Oh, How Thweet!


Thome limp-writhted, minthing weathel thinkth I’m thcaaaaared of him becauthe he’th afraid to tell people about hith truetht, betht thelf!

Becauthe NOBODY loveth homothexthualth like he loveth homothexthualth!

It’th okay, really, DUMBFUCK.  Like I’ve thaid before, tell the truth – no one with think any leth of you, becauthe really, no one could.


Author: Paul Krendler

The Thinking Man's Zombie

11 thoughts on “Oh, How Thweet!”

  1. If that shirt doesn't say, "I'm here, I'm queer, and I'm totally out of the closet!", then nothing ever will...

    Well, that, and the little black pork pie hat...

  2. Is someone not cutting or trimming his white whiskers and hair because he wants to be a mall Santa this coming Christmas? We should print flyers and put them up around St Francis - KIDS BEWARE THIS ISN'T SANTA.

    1. The one who can probably (lol) post one nearest to the Canticle and Juniper Courts admin's office WINS the pool!

  3. You know, someone should tell him to not post photos that _scream_ "batshit crazy" onto the internet.

    On the other hand, my suggestion for the first poster caption: "Step one: Collect underpants. Step two: Step three: Profit!"

      1. Well, it's electric so he wasn't pouring the JWR into the Scooty-Puff (it's Red! Vroom!)

  4. Paul,
    Is it just me or did Billy just invite you to play with him using a feather?

    Is that some kind of ChoMo code word?

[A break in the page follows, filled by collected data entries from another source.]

(** A third Booking in the slot, created before both: with C confirmed, A
    and B resolve the same way in both orders of arrival, and C keeps its
    confirmation. *)
Example third_booking_either_order :
  let e_ab :=
    (receive_confirmation (receive_confirmation Scenario.e_C Scenario.A).2 Scenario.B).2 in
  let e_ba :=
    (receive_confirmation (receive_confirmation Scenario.e_C Scenario.B).2 Scenario.A).2 in
  let statuses e :=
    (fun r => Booking.status <$> bookings e !! key_of r)
      <$> [Scenario.A; Scenario.B; Scenario.C] in
  (statuses e_ab, statuses e_ba,
   InventoryDay.available_units <$> Ledger.get (ledger e_ab) "deluxe" 19875 19877,
   InventoryDay.available_units <$> Ledger.get (ledger e_ba) "deluxe" 19875 19877)
  = ([Some confirmed; Some conflict; Some confirmed],
     [Some confirmed; Some conflict; Some confirmed], [7; 7], [7; 7]).
Proof. vm_compute. reflexivity. Qed.

(** A Booking created after both: when A arrives last and wins, only B is
    pushed out; D, judged after B has gone, keeps its confirmation. *)
Example later_booking_keeps_its_place :
  let e_dba :=
    (receive_confirmation
       (receive_confirmation (receive_confirmation Scenario.e0 Scenario.D).2 Scenario.B).2
       Scenario.A).2 in
  ((fun r => Booking.status <$> bookings e_dba !! key_of r)
     <$> [Scenario.A; Scenario.B; Scenario.D],
   InventoryDay.available_units <$> Ledger.get (ledger e_dba) "deluxe" 19875 19877)
  = ([Some confirmed; Some conflict; Some confirmed], [7; 7]).
Proof. vm_compute. reflexivity. Qed.

(** Why the earlier of the two has to be a Booking that is confirmed when
    it is received: beside a Booking of 9 units created before both, A is
    never confirmed, and A and B both end in CONFLICT, in either order. *)
Example earlier_booking_crowds_out :
  let e9 := (receive_confirmation Scenario.e0 Scenario.C9).2 in
  let e_ab := (receive_confirmation (receive_confirmation e9 Scenario.A).2 Scenario.B).2 in
  let e_ba := (receive_confirmation (receive_confirmation e9 Scenario.B).2 Scenario.A).2 in
  let statuses e :=
    (fun r => Booking.status <$> bookings e !! key_of r)
      <$> [Scenario.A; Scenario.B; Scenario.C9] in
  (Booking.status <$> bookings (receive_confirmation e9 Scenario.A).2 !! key_of Scenario.A,
   statuses e_ab, statuses e_ba)
  = (Some conflict,
     [Some conflict; Some conflict; Some confirmed],
     [Some conflict; Some conflict; Some confirmed]).
Proof. vm_compute. reflexivity. Qed.

(** Equal created_at: the specification names no winner; the model keeps
    the Booking that is already confirmed, whichever arrived first. *)
Example tie_keeps_incumbent :
  let A' := Reservation.mk "booking.com" "BK-1" "deluxe" 19875 19877 2 2000 in
  let e_ab := (receive_confirmation (receive_confirmation Scenario.e0 A').2 Scenario.B).2 in
  let e_ba := (receive_confirmation (receive_confirmation Scenario.e0 Scenario.B).2 A').2 in
  (Booking.status <$> bookings e_ab !! key_of A',
   Booking.status <$> bookings e_ab !! key_of Scenario.B,
   Booking.status <$> bookings e_ba !! key_of A',
   Booking.status <$> bookings e_ba !! key_of Scenario.B)
  = (Some confirmed, Some conflict, Some conflict, Some confirmed).
Proof. vm_compute. reflexivity. Qed.

(** A stale write after a fresh one. *)
Example stale_write_fails :
  let m := Mutation.mk ("deluxe", 19875) 7 150 true manual in
  let '(r1, l1) := Ledger.apply (Ledger.mk [] ∅) m None in
  let '(r2, l2) := Ledger.apply l1 m None in
  let '(r3, l3) := Ledger.apply l2 m (Some 1) in
  (r1, r2, r3, Ledger.stored_version l3 ("deluxe", 19875))
  = (Ledger.new_version 1, Ledger.fails VersionConflict, Ledger.new_version 2, Some 2).
Proof. vm_compute. reflexivity. Qed.

(** An airbnb feed that holds B, then the same feed again, then an empty one. *)
Example ingest_twice :
  let e1 := ingest_ical Scenario.e0 "airbnb" [Scenario.B] in
  let e2 := ingest_ical e1 "airbnb" [Scenario.B] in
  let e3 := ingest_ical e2 "airbnb" [] in
  (Booking.status <$> bookings e1 !! key_of Scenario.B,
   Booking.status <$> bookings e2 !! key_of Scenario.B,
   Booking.status <$> bookings e3 !! key_of Scenario.B,
   length (Ledger.change_log (ledger e1)),
   length (Ledger.change_log (ledger e2)),
   length (Ledger.change_log (ledger e3)))
  = (Some confirmed, Some confirmed, Some cancelled, 2%nat, 2%nat, 4%nat).
Proof. vm_compute. reflexivity. Qed.

(** Five failures open the circuit at time 7; cycles at 100 and 306 send
    nothing, the cycle at 307 sends the probe, the one at 400 nothing. *)
Example circuit_opens_and_probes :
  let '(ds, c) :=
    run Scenario.cfg
      (Scenario.four_failures
         ++ [Result 7 None false; Tick 100; Tick 306; Tick 307; Tick 400])
      Scenario.expedia in
  (drop 8 ds, ChannelAdapterState.circuit_state (adapter c),
   ChannelAdapterState.consecutive_failure_count (adapter c))
  = ([idle; idle; probe (Some Scenario.task); idle], half_open, 5%nat).
Proof. vm_compute. reflexivity. Qed.

(** *** Witnesses *)

Lemma cancelling_cancelled_is_noop_witness :
  bookings Scenario.e_cancelled !! ("booking.com", "BK-1")
  = Some (booking_of Scenario.A 1 cancelled) ∧
  (Booking.status (booking_of Scenario.A 1 cancelled) = cancelled ->
   receive_cancellation Scenario.e_cancelled "booking.com" "BK-1"
   = (APPLIED (current_versions (ledger Scenario.e_cancelled) "deluxe" 19875 19877),
      Scenario.e_cancelled)) ∧
  ∀ n,
    Nat.iter n (fun s => (receive_cancellation s "booking.com" "BK-1").2)
      (receive_cancellation Scenario.e_cancelled "booking.com" "BK-1").2
    = (receive_cancellation Scenario.e_cancelled "booking.com" "BK-1").2 ∧
    receive_cancellation
      (Nat.iter n (fun s => (receive_cancellation s "booking.com" "BK-1").2)
         (receive_cancellation Scenario.e_cancelled "booking.com" "BK-1").2)
      "booking.com" "BK-1"
    = (APPLIED
         (current_versions
            (ledger (receive_cancellation Scenario.e_cancelled "booking.com" "BK-1").2)
            "deluxe" 19875 19877),
       (receive_cancellation Scenario.e_cancelled "booking.com" "BK-1").2).
Proof.
  assert (Hl : bookings Scenario.e_cancelled !! ("booking.com", "BK-1")
               = Some (booking_of Scenario.A 1 cancelled)) by (vm_compute; reflexivity).
  split; [exact Hl|].
  exact (cancelling_cancelled_is_noop Scenario.e_cancelled "booking.com" "BK-1"
           (booking_of Scenario.A 1 cancelled) Hl).
Defined.

Lemma earliest_created_at_wins_witness :
  capacity Scenario.e_C !! Reservation.room_type_id Scenario.A = Some 10 ∧
  Reservation.channel_id Scenario.A ≠ Reservation.channel_id Scenario.B ∧
  Reservation.room_type_id Scenario.B = Reservation.room_type_id Scenario.A ∧
  Reservation.check_in Scenario.A < Reservation.check_out Scenario.B ∧
  Reservation.check_in Scenario.B < Reservation.check_out Scenario.A ∧
  10 < Z.of_N (Reservation.units Scenario.A) + Z.of_N (Reservation.units Scenario.B) ∧
  bookings Scenario.e_C !! key_of Scenario.A = None ∧
  bookings Scenario.e_C !! key_of Scenario.B = None ∧
  Booking.status <$> bookings (receive_confirmation Scenario.e_C Scenario.A).2
                       !! key_of Scenario.A = Some confirmed ∧
  valid Scenario.e_C Scenario.B = true ∧
  Reservation.created_at Scenario.A < Reservation.created_at Scenario.B ∧
  Booking.status <$> bookings Scenario.e_C !! key_of Scenario.C = Some confirmed ∧
  (receive_confirmation (receive_confirmation Scenario.e_C Scenario.A).2 Scenario.B).1
  = CONFLICT_QUEUED ∧
  Booking.status
    <$> bookings (receive_confirmation (receive_confirmation Scenario.e_C Scenario.A).2
                    Scenario.B).2 !! key_of Scenario.A = Some confirmed ∧
  Booking.status
    <$> bookings (receive_confirmation (receive_confirmation Scenario.e_C Scenario.A).2
                    Scenario.B).2 !! key_of Scenario.B = Some conflict ∧
  (∃ versions,
     (receive_confirmation (receive_confirmation Scenario.e_C Scenario.B).2 Scenario.A).1
     = APPLIED versions) ∧
  Booking.status
    <$> bookings (receive_confirmation (receive_confirmation Scenario.e_C Scenario.B).2
                    Scenario.A).2 !! key_of Scenario.A = Some confirmed ∧
  Booking.status
    <$> bookings (receive_confirmation (receive_confirmation Scenario.e_C Scenario.B).2
                    Scenario.A).2 !! key_of Scenario.B = Some conflict.
Proof.
  assert (Hcap : capacity Scenario.e_C !! Reservation.room_type_id Scenario.A = Some 10)
    by (vm_compute; reflexivity).
  assert (Hch : Reservation.channel_id Scenario.A ≠ Reservation.channel_id Scenario.B)
    by discriminate.
  assert (Hka : bookings Scenario.e_C !! key_of Scenario.A = None)
    by (vm_compute; reflexivity).
  assert (Hkb : bookings Scenario.e_C !! key_of Scenario.B = None)
    by (vm_compute; reflexivity).
  assert (Hconf : Booking.status <$> bookings (receive_confirmation Scenario.e_C Scenario.A).2
                                       !! key_of Scenario.A = Some confirmed)
    by (vm_compute; reflexivity).
  assert (Hvb : valid Scenario.e_C Scenario.B = true) by (vm_compute; reflexivity).
  split; [exact Hcap|]. split; [exact Hch|].
  do 4 (split; [vm_compute; reflexivity|]).
  split; [exact Hka|]. split; [exact Hkb|]. split; [exact Hconf|]. split; [exact Hvb|].
  do 2 (split; [vm_compute; reflexivity|]).
  exact (earliest_created_at_wins Scenario.e_C Scenario.A Scenario.B 10
           Hcap Hch eq_refl eq_refl eq_refl eq_refl Hka Hkb Hconf Hvb eq_refl).
Defined.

  5. Many, many times many in the horde have opined that self-described Happy My Wife Died woo hoo TheMerryWidower couldn't possibly sink lower, couldn't possibly be more addled by dementia, couldn't possibly be more stoooooopid, and couldn't possibly be more depraved, couldn't possibly be more reviled, and yet, time after time, the depraved DUMBF5CK manages to exceed even it own loathsome depths.

    And the grotesque ghoul will never stop digging.